I’ve been focusing on proper form and cadence while I’m on my outdoor runs. For me, I need to feel like I’m leaning forward to have the right running stride and form (I naturally slouch backward when running, so this correction keeps me upright). I also am working on higher running cadence. I tend to over-stride, so focusing on a higher cadence keeps my steps shorter and reduced muscle fatigue (and I’ll be less prone to injury this way). Cadence is a tough one to master though, because who has the ability to count how many steps per minute they are taking DURING the activity? I don’t have that level of focus, that’s for sure.

Some people use a metronome for this purpose, but when I heard that, all I could think about was the clunky analog thing we used for piano lessons when I was a kid.

mertonome

Instead I found a way to use music! I’ve made playlists with songs where the beat of the song matches the cadence you should be setting while running. Now you just run to the beat and don’t have to count. (Added bonus, you can pretend you’re dancing instead of running when it gets hard.) I’m not a huge fan of running with headphones and music (because I think it’s dangerous to not be able to hear the world around you), but I keep the volume low enough that I can still be aware of my surroundings.

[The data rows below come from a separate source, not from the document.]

(** One value at the start of [s], and the rest of the text. *)
Fixpoint parse_value (fuel : nat) (s : string) : result (json * string) :=
  match fuel with
  | O => Raise JSONDecodeError
  | S fuel' =>
      match starts_with "034" s, starts_with "{" s, starts_with "[" s with
      | Some r, _, _ =>
          rr <- scan_string (String.length r) r ;;
          Ok (JStr (fst rr), snd rr)
      | _, Some r, _ =>
          let r := skip_ws r in
          match starts_with "}" r with
          | Some r' => Ok (JDict [], r')
          | None => parse_members fuel' [] r
          end
      | _, _, Some r =>
          let r := skip_ws r in
          match starts_with "]" r with
          | Some r' => Ok (JList [], r')
          | None => parse_elements fuel' [] r
          end
      | None, None, None => parse_atom s
      end
  end

(** The members of an object from a key on: [s] must start with the
    quote of a key. *)
with parse_members (fuel : nat) (acc : list (string * json)) (s : string)
  : result (json * string) :=
  match fuel with
  | O => Raise JSONDecodeError
  | S fuel' =>
      match starts_with "034" s with
      | Some r =>
          kr <- scan_string (String.length r) r ;;
          match starts_with ":" (skip_ws (snd kr)) with
          | Some r1 =>
              vr <- parse_value fuel' (skip_ws r1) ;;
              let acc := dict_set acc (fst kr) (fst vr) in
              let r2 := skip_ws (snd vr) in
              match starts_with "}" r2, starts_with "," r2 with
              | Some r3, _ => Ok (JDict acc, r3)
              | _, Some r3 => parse_members fuel' acc (skip_ws r3)
              | None, None => Raise JSONDecodeError
              end
          | None => Raise JSONDecodeError
          end
      | None => Raise JSONDecodeError
      end
  end

(** The elements of an array from a value on. *)
with parse_elements (fuel : nat) (acc : list json) (s : string)
  : result (json * string) :=
  match fuel with
  | O => Raise JSONDecodeError
  | S fuel' =>
      vr <- parse_value fuel' s ;;
      let acc := (acc ++ [fst vr])%list in
      let r := skip_ws (snd vr) in
      match starts_with "]" r, starts_with "," r with
      | Some r', _ => Ok (JList acc, r')
      | _, Some r' => parse_elements fuel' acc (skip_ws r')
      | None, None => Raise JSONDecodeError
      end
  end.

(** [json.loads]: one value, white space allowed around it, nothing
    else. *)
Definition json_loads (s : string) : result json :=
  vr <- parse_value (S (String.length s)) (skip_ws s) ;;
  match skip_ws (snd vr) with
  | EmptyString => Ok (fst vr)
  | _ => Raise JSONDecodeError
  end.

(** ** The values the script writes, used to state properties *)

(** A printable ASCII character other than the quote and the backslash:
    written as it is. *)
Definition plain_char (c : ascii) : bool :=
  let n := N_of_ascii c in
  ((32 <=? n) && (n <=? 126) && negb (n =? 34) && negb (n =? 92))%N.

Fixpoint plain (s : string) : bool :=
  match s with
  | EmptyString => true
  | String c s' => plain_char c && plain s'
  end.

(** The characters of [s] as written, and the closing quote. *)
Definition string_body (s : string) : string :=
  escape_chars (String.length s) s ++ String "034" "".

(** A string that is read back from what is written for it. *)
Definition string_ok (s : string) : Prop :=
  forall rest,
    scan_string (String.length (string_body s ++ rest)) (string_body s ++ rest)
    = Ok (s, rest).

So how do you find out what songs are at the right tempo to hit the pace you want to set? This website jog.fm (there is an app too, but I haven’t used it yet). You enter your target pace and it will list every song that has a beat that will match your pace. I’ve been focusing on achieving a 10 minute mile, so I’ve been choosing songs in the 9:30 to 10:30 minute range. My favorite playlist right now is below:

screen-shot-2017-02-27-at-10-31-19-am

If you’re looking to keep a steady pace on your next run, you should definitely check out the website/app. Other benefits besides just controlling or changing your cadence are that you can easily set your pace for a long run, preventing a crash or burnout if you tend to go out too quickly. You can also choose songs and order them so that you achieve negative splits on a run.